Stored data:

•••

(** [ValidateQuorumMath] accepts exactly the validator sets of at least four:
    its other two checks never fail. *)
Theorem ValidateQuorumMath_exact (N : Z) : ValidateQuorumMath N = Ok tt <-> 4 <= N.
Proof.
  unfold ValidateQuorumMath. destruct (Z.ltb_spec N 4); [split; [done|lia]|].
  cbv zeta. rewrite calculateF_div by lia. unfold calculateQuorum.
  pose proof (Z_div_mod_eq_full (N - 1) 3). pose proof (Z.mod_pos_bound (N - 1) 3 ltac:(lia)).
  destruct (Z.ltb_spec N (2 * ((N - 1) / 3) + 1)); [lia|].
  destruct (Z.ltb_spec (N - (N - 1) / 3) (2 * ((N - 1) / 3) + 1)); [lia|]. by split.
Qed.

(** [VerifyQC] with its cache: the verifier's invariant is kept on every
    outcome, an accepted certificate has the hash of some valid certificate, and
    without the cache it is itself valid. *)
Theorem QV_VerifyQC_sound {CS : CryptoService} {CL : @CryptoLaws CS} {C : LRU bytes bool}
    {LL : @LRULaws bytes bool C} {VS : ValidatorSet} {VL : @ValidatorSetLaws VS}
    (cfg : QuorumConfig) (now : Time) (q : IQC) (qv : QuorumVerifier)
    (Hinv : qv_inv cfg qv) (Hwf : qc_wf (iqc q)) :
  qv_inv cfg (QV_VerifyQC now (Some q) qv).2 /\
  ((QV_VerifyQC now (Some q) qv).1 = Ok tt ->
   certified (IQC_Hash q) /\ (EnableCache cfg = false -> qc_valid true (round0 (iqc q)))).
Proof.
  destruct (keeps_QV_VerifyQC cfg now q Hwf qv Hinv) as [H1 H2]. split; [exact H1|apply H2].
Qed.

(** The cache key of a [pbft.QuorumCertificate] is its block hash alone: once one
    is accepted, every other certificate for that block is accepted without any
    check, whatever its view, height and signatures. *)
Theorem QV_cache_accepts_any {CS : CryptoService} {VS : ValidatorSet} (now now' : Time) (qc qc' : QC)
    (qv qv' : @QuorumVerifier CS map_LRU)
    (Hcache : EnableCache (qv_config qv') = true)
    (Hfirst : QV_VerifyQC now (Some (PbftQC qc)) qv = (Ok tt, qv'))
    (Hsame : q_BlockHash qc' = q_BlockHash qc) :
  QV_VerifyQC now' (Some (PbftQC qc')) qv' = (Ok tt, qv').
Proof.
  assert (Hin : EnableCache (qv_config qv) = true ->
    (qcCache qv' : gmap bytes bool) !! q_BlockHash qc = Some true).
  { intros Hen. unfold QV_VerifyQC in Hfirst.
    apply ST_bind_Ok in Hfirst as (en & s & Hg & Hfirst). injection Hg as <- <-. rewrite Hen in Hfirst.
    apply ST_bind_Ok in Hfirst as (hit & s & Hc & Hfirst). injection Hc as <- <-.
    destruct (bool_decide _) eqn:Hhit.
    - injection Hfirst as <-. by go_bool.
    - apply ST_bind_Ok in Hfirst as ([] & s & _ & Hfirst). injection Hfirst as <-. cbn. by rewrite lookup_insert_eq. }
  assert (Hcfg : qv_config qv' = qv_config qv).
  { pose proof (QV_VerifyQC_config now (Some (PbftQC qc)) qv) as Hk. by rewrite Hfirst in Hk. }
  rewrite Hcfg in Hcache. specialize (Hin Hcache).
  unfold QV_VerifyQC, mbind, ST_bind, gets, qc_cached. rewrite Hcfg, Hcache. cbn. rewrite Hsame, Hin.
  rewrite bool_decide_eq_true_2 by done. by destruct qv'.
Qed.
Lemma step_same s s' :
  st_config s' = st_config s -> lastCommitted s' = lastCommitted s -> committedBlocks s' = committedBlocks s ->
  committed_step s s'.
Proof. intros Hc Hl Hb. constructor; unfold storage_ok; rewrite ?Hc, ?Hl, ?Hb; auto; lia. Qed.

Lemma step_trans s s' s'' : committed_step s s' -> committed_step s' s'' -> committed_step s s''.
Proof.
  intros [c1 h1 o1 k1] [c2 h2 o2 k2]. constructor; [congruence|lia|auto|].
  intros h x Hok Hx. destruct (k1 h x Hok Hx) as [Hx'|Hlt]; [by apply k2; [apply o1|]|].
  right. unfold retained in *. rewrite c2. lia.
Qed.

Lemma retained_nonneg s : 0 <= retained s.
Proof. unfold retained, u64, two64. apply Z.mod_pos_bound. lia. Qed.

Lemma reconcile_step now force s : committed_step s (tryReconcileReplayWindowLocked now force s).2.
Proof.
  unfold tryReconcileReplayWindowLocked.
  repeat case_match; simplify_eq/=; try by apply step_same.
  constructor; unfold storage_ok; cbn; [done|lia| |].
  - intros Hok h x [[-> _]|[_ Hx]]%lookup_insert_Some; [lia|]. apply Hok in Hx. lia.
  - intros h x Hok Hx. left. apply lookup_insert_Some. right. split; [|done]. apply Hok in Hx. lia.
Qed.

Lemma reconcile_for_step now p s : committed_step s (reconcile_for now p s).
Proof.
  unfold reconcile_for.
  match goal with |- context [tryReconcileReplayWindowLocked ?n ?f ?t] =>
    pose proof (reconcile_step n f t) as H; destruct (tryReconcileReplayWindowLocked n f t) as [r s1] end.
  cbn in H. apply (step_trans _ s1); [eapply step_trans; [|exact H]; by apply step_same|].
  repeat case_match; by apply step_same.
Qed.

Lemma StoreProposal_step now p s : committed_step s (StoreProposal now p s).2.
Proof.
  unfold StoreProposal. set (s1 := if isWithinWindow s (p_Height p) then s else reconcile_for now p s).
  assert (H1 : committed_step s s1).
  { unfold s1. case_match; [by apply step_same|apply reconcile_for_step]. }
  eapply step_trans; [exact H1|].
  repeat case_match; by apply step_same.
Qed.
Lemma keeps_rebuild now qc : keeps hs_inv (rebuildQCFromVotes now qc) (fun q => qc_wf (iqc q)).
Proof.
  unfold rebuildQCFromVotes.
  eapply keeps_bind; [apply (keeps_gets _ _ (Forall vote_wf)); intros hs Hhs; apply repair_votes_wf, Hhs|].
  intros stored Hst. eapply keeps_bind; [by apply keeps_collect|]. intros votes Hvotes.
  eapply keeps_bind; [by apply (keeps_fail_if _ _ _ (fun _ => True))|intros [] _].
  destruct (AggregateVotes _ _ _ _) as [agg|e] eqn:Hagg; [|apply keeps_throw]. apply keeps_ret.
  unfold qc_wf. cbn. rewrite stable_sort_perm.
  unfold AggregateVotes in Hagg. destruct (negb _); [done|]. destruct (range_votes 0 votes) as [|[i0 first] l]; [done|].
  apply bind_Ok_inv in Hagg as (? & _ & [= <-]). cbn. apply Forall_fmap, Forall_fmap, Forall_forall.
  intros [i v] Hi. apply range_votes_lookup in Hi. apply (Hvotes i v Hi).
Qed.
Lemma keeps_best now ea exclude candidates best :
  (forall q, best = Some q -> good q) -> (forall q, Some q ∈ candidates -> qc_wf (iqc q)) ->
  keeps hs_inv (best_qc now ea exclude best candidates) (fun r => forall q, r = Some q -> good q).
Proof.
  revert best. induction candidates as [|[c|] rest IH]; intros best Hbest Hwf; cbn [best_qc].
  - by apply keeps_ret.
  - assert (Hrest : forall q, Some q ∈ rest -> qc_wf (iqc q)) by (intros q Hq; apply Hwf; by right).
    assert (Hc : qc_wf (iqc c)) by (apply Hwf; by left).
    destruct (same_certificate (iqc c) exclude); [by apply IH|].
    eapply keeps_bind; [by apply keeps_passes, keeps_adapter_ValidateQC|]. intros valid Hvalid. cbv zeta.
    apply IH; [|done]. destruct valid; [|exact Hbest]. cbn [andb]. case_match; [|exact Hbest].
    intros q [= <-]. split; [done|]. apply (good_weaken ea). by apply Hvalid.
  - apply IH; [done|]. intros q Hq. apply Hwf. by right.
Qed.

Lemma keeps_fallback now ea exclude :
  keeps hs_inv (bestValidatedFallbackQC now ea exclude) (fun r => forall q, r = Some q -> good q).
Proof.
  unfold bestValidatedFallbackQC.
  eapply keeps_bind; [apply (keeps_gets _ _ (fun l => forall q, Some q ∈ l -> qc_wf (iqc q)))|].
  - intros hs [_ Hs Hl Hp _ _] q Hq. repeat (apply elem_of_cons in Hq as [Hq|Hq]).
    + symmetry in Hq. by apply Hl.
    + symmetry in Hq. by apply Hp.
    + symmetry in Hq. by eapply si_last.
    + cbn in Hq. apply list_elem_of_fmap in Hq as (q' & [= ->] & Hq). apply list_elem_of_fmap in Hq as ([h q''] & -> & Hq).
      rewrite (range_qcs_perm _) in Hq. apply elem_of_map_to_list in Hq. by eapply (si_qcs _ Hs).
  - intros candidates Hc. by apply keeps_best.
Qed.
(* ===== verification/MempoolSpec.v ===== *)
(** The mempool as the map, heap and counters it is made of implements a plain
    queue of entries in priority order: the abstract queue, the representation
    invariant, and the simulation of every operation. *)
From S2P Require Import Prelude Bytes Sha256 GoTime GoFloat GoStrings Codec Heap Mempool.
Import Codec Model.

(** ** The queue *)

(** The entries, strongest first, and the producers' sessions. *)
Record Pool := MkPool { queue : list entry; sessions : gmap bytes producerState }.

Definition bytes_held (l : list entry) : Z := foldr (fun e n => Size e + n) 0 l.
Definition of_class (class : bytes) (l : list entry) : list entry := filter (fun e => PriorityClass e = class) l.
Definition class_count (class : bytes) (l : list entry) : Z := len (of_class class l).
Definition without (h : bytes) (l : list entry) : list entry := filter (fun e => e_Hash e <> h) l.

(** A full class gives up its weakest entry, if the newcomer is stronger. *)
Definition spec_class_room (c : Config) (e : entry) (q : list entry) : result mp_error (list entry) :=
  let cap := classCap c (PriorityClass e) in
  if negb ((0 <? cap) && (cap <=? class_count (PriorityClass e) q)) then Ok q
  else
    match last (of_class (PriorityClass e) q) with
    | Some v => if lessPriority e v then Ok (without (e_Hash v) q) else Err (ErrClassFull (PriorityClass e))
    | None => Err (ErrClassFull (PriorityClass e))
    end.

(** From the weakest up, entries weaker than the newcomer go until it fits. *)
Fixpoint spec_evict (c : Config) (e : entry) (weakest_first : list entry) : result mp_error unit * list entry :=
  match weakest_first with
  | [] => (Ok tt, [])
  | v :: l =>
      if (0 <? bytes_held (v :: l) + Size e - MaxBytes c) || (0 <? len (v :: l) + 1 - MaxTxs c) then
        if lessPriority e v then spec_evict c e l else (Err ErrMempoolFull, v :: l)
      else (Ok tt, v :: l)
  end.

Definition spec_full (c : Config) (e : entry) (q : list entry) : bool :=
  ((0 <? MaxTxs c) && (MaxTxs c <=? len q)) || ((0 <? MaxBytes c) && (MaxBytes c <? bytes_held q + Size e)).

(** The queue after the room is made, and whether the newcomer may join. *)
Definition spec_make_room (c : Config) (e : entry) (q : list entry) : result mp_error unit * list entry :=
  match spec_class_room c e q with
  | Err err => (Err err, q)
  | Ok q =>
      let '(r, w) := spec_evict c e (reverse q) in
      (match r with Err err => Err err | Ok _ => if spec_full c e (reverse w) then Err ErrMempoolFull else Ok tt end,
       reverse w)
  end.
(* ===== verification/MempoolRuns.v ===== *)
(** The properties of the mempool over any run of its operations, and a concrete
    run that exercises eviction. *)
From S2P Require Import Prelude Bytes Sha256 GoTime GoFloat GoStrings Codec Heap Mempool MempoolSpec.
Import Codec Model.

Section mempool.
Context {Ed : Ed25519}.

(** ** Runs *)

Inductive mp_call :=
| CAdd (range : map_range) (tx : option Transaction) (meta : AdmissionMeta) (now : Time)
| CAdmit (range : map_range) (tx : Transaction) (meta : AdmissionMeta) (now : Time)
| CRemove (range : map_range) (hashes : list bytes)
| CRemoveByProducerNonces (range : map_range) (keys : list ProducerNonce)
| CSelect (range : map_range) (maxCount maxBytes : Z)
| CStats
| CClassStats.

Inductive mp_out :=
| ODone
| OError (r : result mp_error unit)
| OTxs (txs : list Transaction)
| OStats (stats : Z * Z)
| OClasses (counts : gmap bytes Z).

Definition run_mp (c : mp_call) (m : Mempool) : mp_out * Mempool :=
  match c with
  | CAdd range tx meta now => let '(r, m') := Add range tx meta now m in (OError r, m')
  | CAdmit range tx meta now => let '(r, m') := Admit range tx meta now m in (OError r, m')
  | CRemove range hashes => (ODone, Remove range hashes m)
  | CRemoveByProducerNonces range keys => (ODone, RemoveByProducerNonces range keys m)
  | CSelect range maxCount maxBytes => (OTxs (Select range maxCount maxBytes m), m)
  | CStats => (OStats (Stats m), m)
  | CClassStats => (OClasses (ClassStats m), m)
  end.

(** The same calls on the queue: no call needs the order of a map. *)
Definition spec_run (cf : Config) (c : mp_call) (p : Pool) : mp_out * Pool :=
  match c with
  | CAdd _ tx meta now => let '(r, p') := spec_Add cf tx meta now p in (OError r, p')
  | CAdmit _ tx meta now =>
      match VerifyEnvelope tx with
      | Ok _ => let '(r, p') := spec_Add cf (Some tx) meta now p in (OError r, p')
      | Err e => (OError (Err e), p)
      end
  | CRemove _ hashes => (ODone, MkPool (spec_Remove hashes (queue p)) (sessions p))
  | CRemoveByProducerNonces _ keys => (ODone, MkPool (spec_RemoveByProducerNonces keys (queue p)) (sessions p))
  | CSelect _ maxCount maxBytes => (OTxs (take_fitting maxCount maxBytes 0 0 (queue p)), p)
  | CStats => (OStats (len (queue p), bytes_held (queue p)), p)
  | CClassStats => (OClasses (class_table (queue p)), p)
  end.

Fixpoint run_all (cs : list mp_call) (m : Mempool) : list mp_out * Mempool :=
  match cs with
  | [] => ([], m)
  | c :: cs' => let '(o, m) := run_mp c m in let '(os, m) := run_all cs' m in (o :: os, m)
  end.
Fixpoint spec_run_all (cf : Config) (cs : list mp_call) (p : Pool) : list mp_out * Pool :=
  match cs with
  | [] => ([], p)
  | c :: cs' => let '(o, p) := spec_run cf c p in let '(os, p) := spec_run_all cf cs' p in (o :: os, p)
  end.

(** Confidences are numbers. *)
Definition call_ok (c : mp_call) : Prop :=
  match c with
  | CAdd _ _ meta _ | CAdmit _ _ meta _ => is_nan (m_Confidence meta) = false
  | _ => True
  end.

Lemma run_sim c m o m' : rep m -> call_ok c -> run_mp c m = (o, m') ->
  rep m' /\ cfg m' = cfg m /\ spec_run (cfg m) c (abs m) = (o, abs m').
Proof.
  intros Hr Hc. pose proof (proj1 Hr) as Hb. destruct c; cbn [run_mp spec_run call_ok] in *.
  - destruct (Add_sim range tx meta now m Hr Hc) as (r & m1 & -> & H1 & H2 & H3). intros [= <- <-]. by rewrite H3.
  - unfold Admit, mbind, ST_bind, lift. destruct (VerifyEnvelope tx) as [[]|e]; [|by intros [= <- <-]].
    destruct (Add_sim range (Some tx) meta now m Hr Hc) as (r & m1 & -> & H1 & H2 & H3). intros [= <- <-]. by rewrite H3.
  - intros [= <- <-]. destruct (Remove_sim range hashes m Hr) as (H1 & H2 & H3). by rewrite H3.
  - intros [= <- <-]. destruct (RemoveByProducerNonces_sim range keys m Hr) as (H1 & H2 & H3). by rewrite H3.
  - intros [= <- <-]. unfold Select. by rewrite (range_queue range m Hb).
  - intros [= <- <-]. unfold Stats. rewrite values_size, (books_total m Hb). unfold len. by rewrite !(queue_perm m).
  - intros [= <- <-]. unfold ClassStats. rewrite (books_counts m Hb). by rewrite (queue_perm m).
Qed.

Lemma run_all_sim cs m os m' : rep m -> Forall call_ok cs -> run_all cs m = (os, m') ->
  rep m' /\ cfg m' = cfg m /\ spec_run_all (cfg m) cs (abs m) = (os, abs m').
Proof.
  intros Hr Hcs. revert m os m' Hr. induction Hcs as [|c cs Hc Hcs IH]; intros m os m' Hr; cbn.
  { by intros [= <- <-]. }
  destruct (run_mp c m) as [o m1] eqn:H1. destruct (run_all cs m1) as [os' m2] eqn:H2. intros [= <- <-].
  destruct (run_sim c m o m1 Hr Hc H1) as (Hr1 & Hc1 & ->). destruct (IH m1 os' m2 Hr1 H2) as (Hr2 & Hc2 & Hs).
  rewrite Hc1 in Hs, Hc2. by rewrite Hs.
Qed.
(* ===== verification/Builder.v ===== *)
(** backend/pkg/block/builder.go and limits.go: how the leader of a view fills a
    block from the mempool. *)
From S2P Require Import Prelude Bytes Sha256 GoTime GoFloat GoStrings GoJson Codec Merkle Store Messages Block.
From S2P Require Import Mempool MempoolSpec MempoolRuns FairShare.
Import Codec Model Json.

(** ** State *)

Record Config := MkConfig {
  MaxTxsPerBlock : Z; MaxBlockBytes : Z; ProposalSizeReserveBytes : Z; MinMempoolTxs : Z; BuildInterval : Z;
  PolicyPriorityMinTxs : Z; P0PriorityMinTxs : Z; MempoolCapacity : Z; BackpressureThreshold : float64;
  LatencyThresholdSeconds : Z; MaxTxsBackpressure : Z; MaxTxsLatency : Z;
  FairShareEnabled : bool; FairShareMaxPerProducer : Z }.

(** The counters wrap at 64 bits; the mempool and the store are arguments. *)
Record Builder := MkBuilder {
  b_cfg : Config; p0ReservedPickTotal : Z; fairSharePickTotal : Z; fairShareRoundsTotal : Z; fairShareStarvedTotal : Z }.

Definition NewBuilder (c : Config) : Builder := MkBuilder c 0 0 0 0.

Definition count_p0 (n : Z) (b : Builder) : Builder :=
  MkBuilder (b_cfg b) (u64 (p0ReservedPickTotal b + n)) (fairSharePickTotal b) (fairShareRoundsTotal b) (fairShareStarvedTotal b).
Definition count_shares (picks rounds starved : Z) (b : Builder) : Builder :=
  MkBuilder (b_cfg b) (p0ReservedPickTotal b) (u64 (fairSharePickTotal b + picks))
    (u64 (fairShareRoundsTotal b + rounds)) (u64 (fairShareStarvedTotal b + starved)).

(** [BuilderStats]. *)
Definition Stats (b : Builder) : Z * Z * Z * Z :=
  (p0ReservedPickTotal b, fairSharePickTotal b, fairShareRoundsTotal b, fairShareStarvedTotal b).

(** ** Limits *)

(** [b] positive and in [a, b]: the clamp [if a > b]. *)
Definition clamp (floor maxCount : Z) : Z :=
  let floor := if floor <? 0 then 0 else floor in
  if (0 <? maxCount) && (maxCount <? floor) then maxCount else floor.

Definition max_bytes (c : Config) : Z :=
  if (0 <? MaxBlockBytes c) && (0 <? ProposalSizeReserveBytes c) && (ProposalSizeReserveBytes c <? MaxBlockBytes c)
  then MaxBlockBytes c - ProposalSizeReserveBytes c else MaxBlockBytes c.
(** One signature stands for one transaction: accepted ones whose producers signed the same
    bytes have the same kind, time, producer, nonce and content, or exhibit a collision. *)
Theorem signature_binds c c' now now' m m' tx tx'
  (Hv : verify c now m = Ok tx) (Hv' : verify c' now' m' = Ok tx')
  (Hts : int64 (Timestamp tx)) (Hts' : int64 (Timestamp tx')) (Hb : producer_bytes tx = producer_bytes tx') :
  Type_ tx = Type_ tx' /\ Timestamp tx = Timestamp tx' /\ ProducerID (Envelope_ tx) = ProducerID (Envelope_ tx') /\
  Nonce (Envelope_ tx) = Nonce (Envelope_ tx') /\ (Payload tx = Payload tx' \/ Collides (Payload tx) (Payload tx')).
Proof.
  apply verify_accepted in Hv as [_ Hp Hn _ _ Hh _ _ _ _ _]. apply verify_accepted in Hv' as [_ Hp' Hn' _ _ Hh' _ _ _ _ _].
  assert (Hrest : Type_ tx = Type_ tx' /\
    be_put 8 (u64 (Timestamp tx)) ++ be_put 2 (len (ProducerID (Envelope_ tx)) mod 2 ^ 16) ++ ProducerID (Envelope_ tx) ++ Nonce (Envelope_ tx) ++ EnvContentHash (Envelope_ tx) =
    be_put 8 (u64 (Timestamp tx')) ++ be_put 2 (len (ProducerID (Envelope_ tx')) mod 2 ^ 16) ++ ProducerID (Envelope_ tx') ++ Nonce (Envelope_ tx') ++ EnvContentHash (Envelope_ tx')).
  { unfold producer_bytes in Hb. revert Hb. generalize (be_put 8 (u64 (Timestamp tx))) (be_put 8 (u64 (Timestamp tx'))). intros x x' Hb.
    destruct tx, tx'; try (exfalso; apply (f_equal (take 4)) in Hb; vm_compute in Hb; discriminate);
      (split; [done|]); apply app_inv_head in Hb; [exact Hb..|]. by apply (f_equal tail) in Hb. }
  destruct Hrest as [Ht Hrest]. split; [done|].
  apply app_inj_len in Hrest as [Hx Hrest]; [|by rewrite !length_be_put].
  apply app_inj_len in Hrest as [_ Hrest]; [|by rewrite !length_be_put].
  unfold len in Hp, Hp', Hn, Hn'.
  apply app_inj_len in Hrest as [Hpid Hrest]; [|lia]. apply app_inj_len in Hrest as [Hno Hhash]; [|lia].
  split_and!; [by apply be_put8_u64_inj|done|done|]. apply sha256_inj_or_collision. congruence.
Qed.

(** *** What the signature does not bind *)

(** The chain of custody of an accepted evidence can be replaced. *)
Theorem custody_unbound c now m t coc (Hv : VerifyEvidenceMsg c now m = Ok t)
  (Hlen : len coc <= Ingest.MaxCoCEntries) (Hcoc : existsb custody_entry_bad coc = false) :
  VerifyEvidenceMsg c now (MkEvidence (em_ID m) (em_EvidenceType m) (em_Refs m) (em_ProofBlob m) (em_TS m) (em_Signed m) coc) =
    Ok (MkEvidenceTx (evi_Ts t) (evi_Data t) (evi_Env t) coc).
Proof.
  unfold VerifyEvidenceMsg in *. cbn [em_Signed em_TS em_ProofBlob em_CoC] in *.
  apply bind_Ok_inv in Hv as (u & Hval & Hv). 
  assert (Hval' : ValidateEvidenceMsg (MkEvidence (em_ID m) (em_EvidenceType m) (em_Refs m) (em_ProofBlob m) (em_TS m) (em_Signed m) coc) = Ok tt).
  { unfold ValidateEvidenceMsg in *. cbn [em_ID em_EvidenceType em_Refs em_ProofBlob em_TS em_Signed em_CoC] in *.
    go_inv Hval. replay.
    rewrite (proj2 (Z.ltb_ge _ _)) by done. by rewrite Hcoc. }
  rewrite Hval'. go_inv Hv. replay. done.
Qed.

(** The action of an accepted policy can be replaced, and with it its priority class. *)
Theorem action_unbound c now m t (Hv : VerifyPolicyMsg c now m = Ok t) :
  let m' := MkPolicy (pm_ID m) (str "block") (pm_Rule m) (pm_Params m) (pm_TS m) (pm_Signed m) in
  VerifyPolicyMsg c now m' = Ok t /\ classifyPolicyPriorityClass (pm_Action m') (pm_Params m') = str "p0".
Proof.
  intros m'. split.
  - unfold VerifyPolicyMsg in *. cbn [pm_ID pm_Action pm_Rule pm_Params pm_TS pm_Signed m'].
    apply bind_Ok_inv in Hv as (u & Hval & Hv).
    assert (Hval' : ValidatePolicyMsg m' = Ok tt).
    { unfold ValidatePolicyMsg in *. cbn [pm_ID pm_Action pm_Rule pm_Params pm_TS pm_Signed m']. go_inv Hval. by replay. }
    rewrite Hval'. go_inv Hv. by replay.
  - unfold classifyPolicyPriorityClass, isCriticalPolicyAction. cbn [pm_Action pm_Params m'].
    replace (bool_decide (lowered (lowered (str "block")) ∈ critical_actions)) with true by by vm_compute.
    by rewrite orb_true_r.
Qed.
End verify.

(** ** Concrete messages *)

Definition demo_pub : bytes := sha256 demo_seed.
Definition signed_with (nonce domain : bytes) (ts : Z) (payload : bytes) : Signed :=
  let s := MkSigned demo_pub nonce [] demo_pub (str "Ed25519") (sha256 payload) in
  let b := if bool_decide (domain = domainPolicy)
           then domainPolicy ++ x00 :: drop (length domainPolicy) (ai_sign_bytes domain ts s) else ai_sign_bytes domain ts s in
  MkSigned demo_pub (s_Nonce s) (@ed_sign toy_ed demo_seed b) demo_pub (s_Alg s) (s_ContentHash s).

Definition demo_signed : bytes -> Z -> bytes -> Signed := signed_with (replicate 16 x07).

Definition demo_ts : Z := 1700000000.
Definition anomaly_payload : bytes := quoted "{'severity':7,'confidence':0.5,'host':'a'}".
Definition demo_anomaly : AnomalyMsg :=
  MkAnomaly (str "an-1") (str "ddos") (str "sensor") 7 (float_of_decimal false 5 (-1)) demo_ts anomaly_payload (str "v1")
    (demo_signed domainAnomaly demo_ts anomaly_payload).
Definition demo_evidence : EvidenceMsg :=
  MkEvidence (str "ev-1") (str "pcap") [] (str "proof") demo_ts (demo_signed domainEvidence demo_ts (str "proof")) [].
Definition policy_params : bytes := quoted "{'policy_id':'p-1','action':'monitor'}".
Definition demo_policy : PolicyMsg :=
  MkPolicy (str "po-1") (str "monitor") (str "rule") policy_params demo_ts (demo_signed domainPolicy demo_ts policy_params).
Definition demo_verifier : VerifierConfig := MkVerifierConfig (5 * Minute) {[hex demo_pub]} false false 0.
Definition custody_entry : CoCEntry := MkCoC zero32 (replicate 32 x01) demo_ts (replicate 64 x02).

•••

Requirement — Search the records for the string "floor" and return every line in which it occurs.

Final answer —
Definition clamp (floor maxCount : Z) : Z :=
  let floor := if floor <? 0 then 0 else floor in
  if (0 <? maxCount) && (maxCount <? floor) then maxCount else floor.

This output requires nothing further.